O PS é um partido que assume responsabilidades de poder, de transformar a realidade, de melhorar a vida das pessoas. Quando nós somos oposição procuramos preparar-nos para assumir responsabilidades a seguir no exercício dessas funções. O Partido Socialista atualmente tem a responsabilidade de dirigir os destinos de muitos dos municípios do nosso país, procuramos fazê-lo com essa vontade, ambição de transformação e desde logo temos a vontade de renovar os mandatos e dar continuidade a esses projetos transformacionais que temos conseguido nos últimos anos, que se traduzem em muitos aspetos concretos, ao nível das políticas de habitação, de mobilidade, do ambiente, de natureza social e isso é uma marca clara que o Partido Socialista tem.
Nas Câmaras onde nós somos oposição e há algumas que têm muita dimensão e que são muito importantes no nosso país, o PS tem de construir projetos ambiciosos, e isso deve ser feito de forma aberta à sociedade, envolvendo cidadãos envolvidos em partidos políticos ou não, mas também estando disponível a conversar com outros partidos políticos onde possamos partilhar perspetivas de desenvolvimento daqueles territórios. Quando assim é, de forma natural devemos procurar entendimentos.
Isso fará sentido, por exemplo, em Lisboa?

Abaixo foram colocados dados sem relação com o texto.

(** * pirpo: the unit converter of [src/include/converter.h]

    A shallow embedding of the conversion core: the affine transform
    [linear], the unit catalog, the six [metric_conversion_type]
    specializations, the converters generated by [converter_traits], the
    chain of [responsible_impl] handlers that [converter::process] walks, the
    factory's cache of transforms, and the request handler of [main.cpp].

    The C++ code computes on [float].  The embedding is written once over an
    interface [FloatOps] of the operations the source uses, and read at two
    instances:
    - [binary32]: IEEE 754 single precision (24 bits of precision, round to
      nearest even), through the standard library's [SpecFloat]; every [float]
      operation of the source is one correctly rounded operation, no fused
      multiply-add;
    - [exact]: the rationals, the arithmetic that the floating-point
      operations approximate.

    What is stated of every [float] value is stated and proved at
    [binary32], through a bound on the rounding error of each operation. *)

From Stdlib Require Import ZArith QArith Qcanon Qcabs Qabs Qpower Ascii String List Bool
  Lia Lqa.
From Stdlib Require Import Permutation.
From Stdlib Require Import Floats.SpecFloat.
Import ListNotations.

Local Open Scope string_scope.
Local Open Scope list_scope.
Local Open Scope Z_scope.

(** ** The arithmetic of [float] *)

Class FloatOps (F : Type) := {
  (** the number written [num/den] in decimal, e.g. the literal [453.592f]
      is [fconst 453592 1000] *)
  fconst : Z -> positive -> F;
  fadd : F -> F -> F;
  fsub : F -> F -> F;
  fmul : F -> F -> F;
  fdiv : F -> F -> F;
  fabs : F -> F;
  fltb : F -> F -> bool
}.

Module Binary32.

Definition prec : Z := 24.
Definition emax : Z := 128.

Definition float := spec_float.

(** A decimal literal is rounded to the nearest [float]: the quotient of
    the two integers, rounded once. *)
Definition of_decimal (num : Z) (den : positive) : float :=
  match num with
  | Z0 => S754_zero false
  | Zpos n => SFdiv prec emax (S754_finite false n 0) (S754_finite false den 0)
  | Zneg n => SFdiv prec emax (S754_finite true n 0) (S754_finite false den 0)
  end.
Definition rpcRebuild (args : Json.Value) : M Json.Value :=
  dispatch bind_Logic_buildChosen;;
  let result := Json.nullValue in
  let result := Json.set_member result "chosen_list" (Json.stringValue "rebuilding") in
  mret result.

Definition rpcSources (args : Json.Value) : M Json.Value :=
  on_logic (Logic_rpcSources args) (fun _ => [ev_Logic_rpcSources args]).

Definition addRPCHandlers : M unit :=
  addRPCHandler "validators_print" bind_ManagerImp_rpcPrint;;
  addRPCHandler "validators_rebuild" bind_ManagerImp_rpcRebuild;;
  addRPCHandler "validators_sources" bind_ManagerImp_rpcSources.

(** **** Stoppable *)

Definition onPrepare (journal : Journal) : M Journal :=
  let journal := journal ++ [(kInfo, "Preparing Validators")] in
  addRPCHandlers;;
  mret journal.

Definition onStart (journal : Journal) : M Journal :=
  let journal := journal ++ [(kInfo, "Starting Validators")] in
  startThread;;
  mret journal.

Definition onStop (journal : Journal) : M Journal :=
  let journal := journal ++ [(kInfo, "Stopping Validators")] in
  running ← isThreadRunning;
  (if running : bool return M unit
   then dispatch bind_Thread_signalThreadShouldExit
   else stopped);;
  mret journal.

(** **** Sources *)

Definition addSource (source : Source) : M unit :=
  dispatch (bind_Logic_add source).

Definition addStaticSource (source : Source) : M unit :=
  dispatch (bind_Logic_addStatic source).

Definition addStrings (name : string) (stringArray : list string) : M unit :=
  addStaticSource (SourceStrings_New name stringArray).

(** The overload taking a [std::vector]: the loop copies the strings, in
    order, into a [StringArray]. *)
Definition addStrings_vector (name : string) (strings : list string) : M unit :=
  let stringArray := fold_left (fun arr str => arr ++ [str]) strings [] in
  addStrings name stringArray.

Definition addFile (file : File) : M unit :=
  addStaticSource (SourceFile_New file).

Definition addURL (url : URL) : M unit :=
  addSource (SourceURL_New url).

(** **** Ingress; both bodies are compiled only under
    [RIPPLE_USE_NEW_VALIDATORS]. *)

Definition receiveValidation (rv : ReceivedValidation) : M unit :=
  if RIPPLE_USE_NEW_VALIDATORS then
    stopping ← isStopping;
    when (negb stopping) (dispatch (bind_Logic_receiveValidation rv))
  else mret tt.

Definition ledgerClosed (ledgerHash : RippleLedgerHash) : M unit :=
  if RIPPLE_USE_NEW_VALIDATORS then
    stopping ← isStopping;
    when (negb stopping) (dispatch (bind_Logic_ledgerClosed ledgerHash))
  else mret tt.

(** **** The thread *)

Definition init : M unit :=
  journal_write kTrace "Initializing";;
  let file := getChildFile userDocumentsDirectory "validators.sqlite" in
  journal_write kTrace ("Opening database at '" +:+ file +:+ "'");;
  error ← on_store (StoreSqdb_open file) (ev_store_open file);
  when error (journal_write kFatal ("Failed to open '" +:+ file +:+ "'"));;
  when (negb error) (on_logic Logic_load (fun _ => [ev_Logic_load])).

Definition setCheckSources : M unit :=
  put_checkSources true.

Se existir essa avaliação. Em Lisboa, o PS deve estar aberto no envolvimento da sociedade, com todos aqueles que, como nós, não estão satisfeitos com os a qualidade de vida da cidade, de problemas que não se conseguem ultrapassar, de uma certa inação e apatia da parte da Câmara Municipal relativamente aos problemas, ou mesmo aquela postura de procurar sempre encontrar outro responsável. Portanto, é muito natural quando existe uma partilha de perspetivas, seja com a sociedade em geral, cidadãos independentes, seja com outros partidos, se procurar esse entendimento. Ainda estamos na fase em que o Partido Socialista obviamente está nessa fase de disponibilidade, de abertura, de diálogo. Se daí resultar, ótimo, juntaremos forças nesse sentido.
E tem-se falado de vários nomes para encabeçar essa eventual coligação a Lisboa. O Duarte Cordeiro já se afastou várias vezes nos últimos tempos por várias razões de cargos políticos. Não está em cima da mesa vir a encabeçar uma candidatura pelo PS?
Já várias vezes tive a oportunidade de referir-me relativamente a essa matéria e não há absolutamente nada de diferente.
Isso quer dizer que não vai?
Já respondi "n" vezes. Tem de compreender que não é pela pergunta se repetir várias vezes que a resposta será diferente. Já decidi, afastei-me da vida política e dos cargos políticos, portanto, não tenho intenção de me candidatar a nenhum cargo político.
Nem se tiver um processo parecido com o de António Costa, que conseguiu livrar-se de todos os empecilhos judiciais que tinha à sua frente para se tornar a Presidente do Conselho Europeu?
Eu não organizo a minha vida com base em suposições, reorientei a minha vida para uma vida profissional, constitui uma empresa, no setor privado, tenho essas preocupações neste momento na minha vida, participo na vida política e partidária através da direção nacional do Partido Socialista, é esse o meu espaço de participação.
E não tem saudades dos cargos políticos?
Ainda há pouco tempo desempenhei cargos políticos, não passou assim tanto tempo…
Ainda não teve tempo para ter saudades?
(Ri-se) Tenho uma noção da importância do desempenho de cargos públicos, da capacidade que temos de poder melhorar a vida das pessoas, transformar e melhorar o nosso país, poder responder a grandes desígnios nacionais, ficará comigo naturalmente sempre essa caracterização, vontade, capacidade de olhar para a vida pública de forma positiva. Isso não me tirarão certamente. Agora, tomei uma decisão para a minha vida, que manterei certamente por um período de tempo, que eu também não tenho de caracterizar, porque felizmente tenho a liberdade de poder determinar a minha vida quando me apetecer.
Por isso é que eu perguntei, podia ter mudado de ideias…
(Ri-se) Não, tenho a minha decisão tomada, está tomada por um período de tempo que eu analisarei em função da minha vida.